── DATA FOR THIS TASK ──

(** [WatcherRecoveryWorker::record_failure] *)
Definition record_failure (ownership : RecoveryWorkerOwnership) (token : AttemptToken)
    (failure : DependencyFailure) (moment : RecoveryMoment) : WM RecoveryWorkDisposition :=
  disposition ← invoke (coordinator_record_dependency_failure ownership token failure moment);
  mret (match disposition with
        | RetryScheduled _ _ _ => WorkRetryDeferred
        | FailureBlocked _ _ => WorkBlocked
        end).

(** [WatcherRecoveryWorker::prepare_recovery] *)
Definition prepare_recovery (ownership : RecoveryWorkerOwnership) (env : Environment)
    : WM (option RecoveryWorkDisposition) :=
  snap ← read_snapshot;
  match ws_lifecycle snap with
  | Nominal => mret (Some WorkNominal)
  | LifecycleBlockedState => mret (Some WorkBlocked)
  | Recovering =>
      if bool_decide (ws_phase snap ≠ Some BackingOff) then mret None
      else retry_or_defer ownership (env_moment env AtPrepare)
  end.

(** [walk_start_hook]: the result of recording the start is discarded. *)
Definition walk_start_hook (ownership : RecoveryWorkerOwnership) (token : AttemptToken)
    (env : Environment) : WM unit :=
  λ c, if env_walk_started env
       then (Ok tt, snd (complete (coordinator_record_scan_started ownership token
                                     (env_moment env AtWalkStart)) c))
       else (Ok tt, c).

(** The part of [recover_once] from the scan's answer on. *)
Definition finish_attempt (ownership : RecoveryWorkerOwnership) (token : AttemptToken)
    (scan_revision : RecoveryScanRevision) (env : Environment) : WM RecoveryWorkDisposition :=
  others env AtCompleted ;;
  invoke (coordinator_record_scan_completed ownership token scan_revision
              (env_moment env AtCompleted)) ;;
  others env AtSeal ;;
  match env_seal env with
  | Err error =>
      record_failure ownership token (coverage_failure error (env_moment env AtSeal))
        (env_moment env AtSeal)
  | Ok handoff =>
      others env AtBoundary ;;
      invoke (coordinator_record_native_boundary ownership token handoff
                  (env_moment env AtBoundary)) ;;
      others env AtClose ;;
      of_result (env_before_close env) ;;
      disposition ← invoke (coordinator_offer_close (env_generations env) ownership token
                                scan_revision (env_moment env AtClose));
      mret (match disposition with
            | Closed _ => WorkClosed
            | RetryRequired _ => WorkRetryRequired
            end)
  end.

(** [WatcherRecoveryWorker::recover_once] *)
Definition recover_once (ownership : RecoveryWorkerOwnership) (env : Environment)
    : WM RecoveryWorkDisposition :=
  others env AtPrepare ;;
  prepared ← prepare_recovery ownership env;
  match prepared with
  | Some disposition => mret disposition
  | None =>
  if env_cancelled env then mret WorkCancelled else
  others env AtStart ;;
  token ← invoke (coordinator_start_attempt ownership (env_moment env AtStart));
  recovery_deadline env ;;
  others env AtBegin ;;
  match env_begin_recovery env with
  | Err error =>
      record_failure ownership token (coverage_failure error (env_moment env AtBegin))
        (env_moment env AtBegin)
  | Ok _ =>
  others env AtRequest ;;
  match env_request_scan env with
  | Err ScanCancelled => mret WorkCancelled
  | Err error =>
      record_failure ownership token (scan_failure error (env_moment env AtRequest))
        (env_moment env AtRequest)
  | Ok _ =>
  recovery_deadline env ;;
  others env AtWalkStart ;;
  walk_start_hook ownership token env ;;
  others env AtWait ;;
  match env_scan_wait env with
  | Err ScanCancelled => mret WorkCancelled
  | Err error =>
      record_failure ownership token (scan_failure error (env_moment env AtWait))
        (env_moment env AtWait)
  | Ok revision =>
  match schema_integer_new "authoritativeScanRevision"%string revision with
  | Err _ => throw (Transition ScanRevisionMismatch)
  | Ok scan_revision => finish_attempt ownership token scan_revision env
  end end end end end.

(** ** The attempt debounce of the watcher bridge *)

(** [Instant] and [Duration] in nanoseconds of one monotonic clock. *)
Record RecoveryAttemptDebounce := mkDebounce {
  rd_watermark : ActivityWatermark;
  rd_stable_since : Z;
  rd_deferring_since : Z;
}.

#[export] Instance RecoveryAttemptDebounce_eta : Eta RecoveryAttemptDebounce :=
  λ r, mkDebounce (rd_watermark r) (rd_stable_since r) (rd_deferring_since r).

Definition RECOVERY_ATTEMPT_DEBOUNCE : Duration := duration_from_millis 100.
Definition RECOVERY_ATTEMPT_DEBOUNCE_CEILING : Duration := duration_from_secs 5.

Definition debounce_new (watermark : ActivityWatermark) (now : Z) : RecoveryAttemptDebounce :=
  mkDebounce watermark now now.

(** [Instant::saturating_duration_since] *)
Definition saturating_duration_since (now earlier : Z) : Duration := Z.max (now - earlier) 0.

(** [RecoveryAttemptDebounce::authorize] *)
Definition authorize (watermark : ActivityWatermark) (now : Z) (d : RecoveryAttemptDebounce)
    : RecoveryAttemptDebounce :=
  d <| rd_watermark := watermark |> <| rd_stable_since := now |> <| rd_deferring_since := now |>.

(** [RecoveryAttemptDebounce::defers_attempt] *)
Definition defers_attempt (watermark : ActivityWatermark) (now : Z) (d : RecoveryAttemptDebounce)
    : bool * RecoveryAttemptDebounce :=
  if RECOVERY_ATTEMPT_DEBOUNCE_CEILING <=? saturating_duration_since now (rd_deferring_since d)
  then (false, authorize watermark now d)
  else if negb (watermark =? rd_watermark d)
  then (true, d <| rd_watermark := watermark |> <| rd_stable_since := now |>)
  else if saturating_duration_since now (rd_stable_since d) <? RECOVERY_ATTEMPT_DEBOUNCE
  then (true, d)
  else (false, authorize watermark now d).

(** The bridge polls the debounce with the watermark it reads at each time. *)
Fixpoint poll_debounce (polls : list (ActivityWatermark * Z)) (d : RecoveryAttemptDebounce)
    : list bool * RecoveryAttemptDebounce :=
  match polls with
  | [] => ([], d)
  | (w, now) :: polls =>
      let '(b, d) := defers_attempt w now d in
      let '(bs, d) := poll_debounce polls d in (b :: bs, d)
  end.

(** ** States of an attempt *)

(** A coordinator between calls. *)
Definition quiescent (c : Coordinator) : Prop := sys_inv (mkSystem c []).

(** While the attempt [t] is in flight, its sealed boundary is [b]. *)
Definition sealed_with (t : AttemptToken) (b : AttemptCoverageBoundary)
    (s : RecoveryStateMachine) : Prop :=
  tok_attempt_id t < sm_next_attempt_id s ∧
  (current_attempt_token s = Some t → current_native_boundary s = Some b).

(** What a closing attempt has seen of its environment. *)
Definition closed_by (env : Environment) (c' : Coordinator) : Prop :=
  ∃ handoff rev rc,
    env_seal env = Ok handoff ∧ env_scan_wait env = Ok rev ∧ env_before_close env = Ok tt ∧
    is_current (env_generations env) (ho_close_guard handoff) = true ∧
    last_completed_receipt (wc_model c') = Some rc ∧
    ab_handoff (rc_native_boundary rc) = handoff ∧ rc_authoritative_scan_revision rc = rev ∧
    lifecycle (wc_model c') = Nominal.

(** An environment whose dependencies answer and whose other threads are idle. *)
Definition quiet (env : Environment) (m : RecoveryMoment) (h : WatcherCoverageHandoff) (r : Z)
    : Prop :=
  (∀ k, env_others env k = []) ∧ (∀ k, env_moment env k = m) ∧ env_cancelled env = false ∧
  env_deadline env = true ∧ env_begin_recovery env = Ok tt ∧ env_request_scan env = Ok tt ∧
  env_scan_wait env = Ok r ∧ 0 ≤ r ≤ MAX_SCHEMA_INTEGER ∧ env_seal env = Ok h ∧
  env_before_close env = Ok tt ∧ is_current (env_generations env) (ho_close_guard h) = true.

End Worker.

(** ** Lemmas *)

Section Lemmas.
Context `{TimeLib}.
Implicit Types (c : Coordinator) (m : RecoveryMoment).

Lemma run_calls_quiescent os c : quiescent c → quiescent (snd (run_calls os c)).
Proof.
  revert c. induction os as [|o os IH]; intros c Hq; [done|]. cbn.
  destruct (complete (call o) c) as [r c1] eqn:Ho.
  destruct (complete_facts o c [] r c1 Hq Ho) as (Hq1 & _). specialize (IH c1 Hq1).
  by destruct (run_calls os c1).
Qed.

Lemma wp_others env k Q c :
  quiescent c → (∀ c', quiescent c' → Q (Ok tt) c') → wp (others env k) Q c.
Proof. intros Hq HQ. apply HQ. by apply run_calls_quiescent. Qed.

(** A call of the worker is one of the interleaved calls. *)
Lemma wp_invoke {A} (f : A → outcome) (l : locked A) o Q c :
  quiescent c → call o = locked_map f l →
  (∀ r c', quiescent c' → complete l c = (r, c') → Q r c') → wp (invoke l) Q c.
Proof.
  intros Hq Ho HQ. unfold wp, invoke. destruct (complete l c) as [r c'] eqn:Hl. apply HQ; [|done].
  apply (complete_facts o c [] (result_map f r) c' Hq). rewrite Ho. unfold complete, locked_map in *.
  destruct (l c) as [[r0 rev] c1]. by injection Hl as -> <-.
Qed.
End Lemmas.

Section Sealed.
Context `{TimeLib}.
Implicit Types (c : Coordinator) (s : RecoveryStateMachine) (m : RecoveryMoment).

Lemma exhausted_sealed m s t b :
  tok_attempt_id t < sm_next_attempt_id s → sealed_with t b (exhausted m s).
Proof.
  intros Ht. unfold sealed_with. rewrite current_token_exhausted. split; [|done].
  unfold exhausted, terminal_block, commit. unfold_M. by destruct (sm_incident s).
Qed.

Lemma sealed_with_evidence t b s i a i' a' s' :
  sealed_with t b s → sm_incident s = Some i → inc_current_attempt i = Some a →
  sm_incident s' = Some i' → inc_current_attempt i' = Some a' → at_token a' = at_token a →
  inc_native_coverage i' = inc_native_coverage i → sm_next_attempt_id s' = sm_next_attempt_id s →
  sealed_with t b s'.
Proof.
  intros [Ht Hb] Hi Ha Hi' Ha' Htok Hcov Hnext. unfold sealed_with, current_attempt_token,
    current_native_boundary in *. rewrite Hi in Hb. rewrite Hi', Hnext. cbn in *.
  rewrite Ha in Hb. rewrite Ha', Hcov. cbn in *. rewrite Htok. done.
Qed.

(** Leaves that drop the attempt or keep its evidence. *)
Ltac sealed_leaf :=
  first
    [ apply exhausted_sealed; assumption
    | split; [cbn; lia|]; cbn;
      first [ assumption
            | discriminate
            | unfold current_attempt_token, current_native_boundary in *; cbn in *;
              repeat match goal with H : sm_incident _ = Some _ |- _ => rewrite H in *; clear H end;
              assumption ] ].

Lemma exec_sealed_with o t b s :
  Inv s → sealed_with t b s → wp (exec o) (λ _, sealed_with t b) s.
Proof.
  intros HInv Hs. pose proof Hs as (Ht & Hbs).
  destruct o; unfold_ops; rm_run; try (sealed_leaf || watermark_absurd).
  - destruct (sm_incident s) as [i|] eqn:Hi.
    + incident_of. split; [done|]. by erewrite rearm_token.
    + split; [done|]. unfold current_attempt_token. cbn. by rewrite Hi.
  - incident_of. split; [done|]. by erewrite rearm_token.
  - split; [cbn; lia|]. cbn. intros [= <-]. cbn in Ht. lia.
  - by eapply (sealed_with_evidence t b s i a).
  - by eapply (sealed_with_evidence t b s i a).
  - split; [done|]. cbn. intros [= <-]. exfalso. incident_of. current_attempt_of.
    unfold current_attempt_token, current_native_boundary in Hbs. rewrite H1 in Hbs. cbn in Hbs.
    match goal with Ha : inc_current_attempt i = Some a |- _ => rewrite Ha in Hbs end.
    rewrite Hb, Hbs in Hnb by done. done.
  - split; [done|]. unfold record_cause, current_attempt_token, current_native_boundary in *. cbn.
    destruct (sm_incident s), (counters_increment _ _); by simplify_eq/=.
Qed.
Lemma call_effect_sealed t b s r s' :
  Inv s → call_effect s r s' → sealed_with t b s → sealed_with t b s'.
Proof.
  intros HInv [[-> _]|[op Hop]] Hs; [done|].
  by apply (wp_eq _ _ _ _ _ (exec_sealed_with op t b s HInv Hs) Hop).
Qed.

Lemma run_calls_sealed os t b c :
  quiescent c → sealed_with t b (wc_model c) → sealed_with t b (wc_model (snd (run_calls os c))).
Proof.
  revert c. induction os as [|o os IH]; intros c Hq Hs; [done|]. cbn.
  destruct (complete (call o) c) as [r c1] eqn:Ho.
  destruct (complete_facts o c [] r c1 Hq Ho) as (Hq1 & _).
  assert (sealed_with t b (wc_model c1)) as Hs1.
  { unfold complete in Ho. destruct (call o c) as [[r0 rev] c0] eqn:Hcall.
    pose proof Hq as (HInv & _ & Hwf & Hslot & _).
    destruct (call_facts o c r0 rev c0 HInv Hwf Hslot Hcall) as ((r1 & _ & Heff) & _).
    injection Ho as _ <-. assert (wc_model (publish_option rev c0) = wc_model c0) as ->
      by (by destruct rev). by eapply call_effect_sealed. }
  specialize (IH c1 Hq1 Hs1). by destruct (run_calls os c1).
Qed.

Lemma wp_others_sealed env k t b Q c :
  quiescent c → sealed_with t b (wc_model c) →
  (∀ c', quiescent c' → sealed_with t b (wc_model c') → Q (Ok tt) c') → wp (others env k) Q c.
Proof. intros Hq Hs HQ. apply HQ; [by apply run_calls_quiescent|by apply run_calls_sealed]. Qed.

Lemma complete_model {A} (x : RM A) c r c' :
  complete (mutate_locked x) c = (r, c') →
  ∃ r0, x (wc_model c) = (r0, wc_model c') ∧ r = map_transition r0.
Proof.
  unfold complete, mutate_locked. destruct (x (wc_model c)) as [r0 s']. intros Heq.
  injection Heq as <- <-. exists r0. by destruct (published_revision _ _).
Qed.

Lemma native_boundary_sealed w t h m s :
  Inv s → wp (require_worker w ;; record_native_boundary t h m)
    (λ r s', is_ok r = true → ∃ b, ab_handoff b = h ∧ sealed_with t b s') s.
Proof.
  intros HInv. unfold require_worker. unfold_ops. rm_run. intros _.
  eexists. split; [|split; [|cbn; reflexivity]]; [done|]. cbn.
  incident_of. current_attempt_of. done.
Qed.

End Sealed.

Section Attempt.
Context `{TimeLib}.
Implicit Types (c : Coordinator) (s : RecoveryStateMachine) (m : RecoveryMoment).

Lemma wp_record_failure w t f m c :
  wp (record_failure w t f m) (λ r _, r ≠ Ok WorkClosed) c.
Proof.
  unfold record_failure. apply wp_bind. unfold wp at 1, invoke.
  destruct (complete _ c) as [[d|] c']; [|done]. by destruct d.
Qed.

───

> [TO DO]
Please output exactly the lines between the one holding "Proof. intros Hq Hs" and the one holding "unfold complete, mutate_locked." in the records above, inclusive, and nothing more.

> [TASK RESPONSE]
Proof. intros Hq Hs HQ. apply HQ; [by apply run_calls_quiescent|by apply run_calls_sealed]. Qed.

Lemma complete_model {A} (x : RM A) c r c' :
  complete (mutate_locked x) c = (r, c') →
  ∃ r0, x (wc_model c) = (r0, wc_model c') ∧ r = map_transition r0.
Proof.
  unfold complete, mutate_locked. destruct (x (wc_model c)) as [r0 s']. intros Heq.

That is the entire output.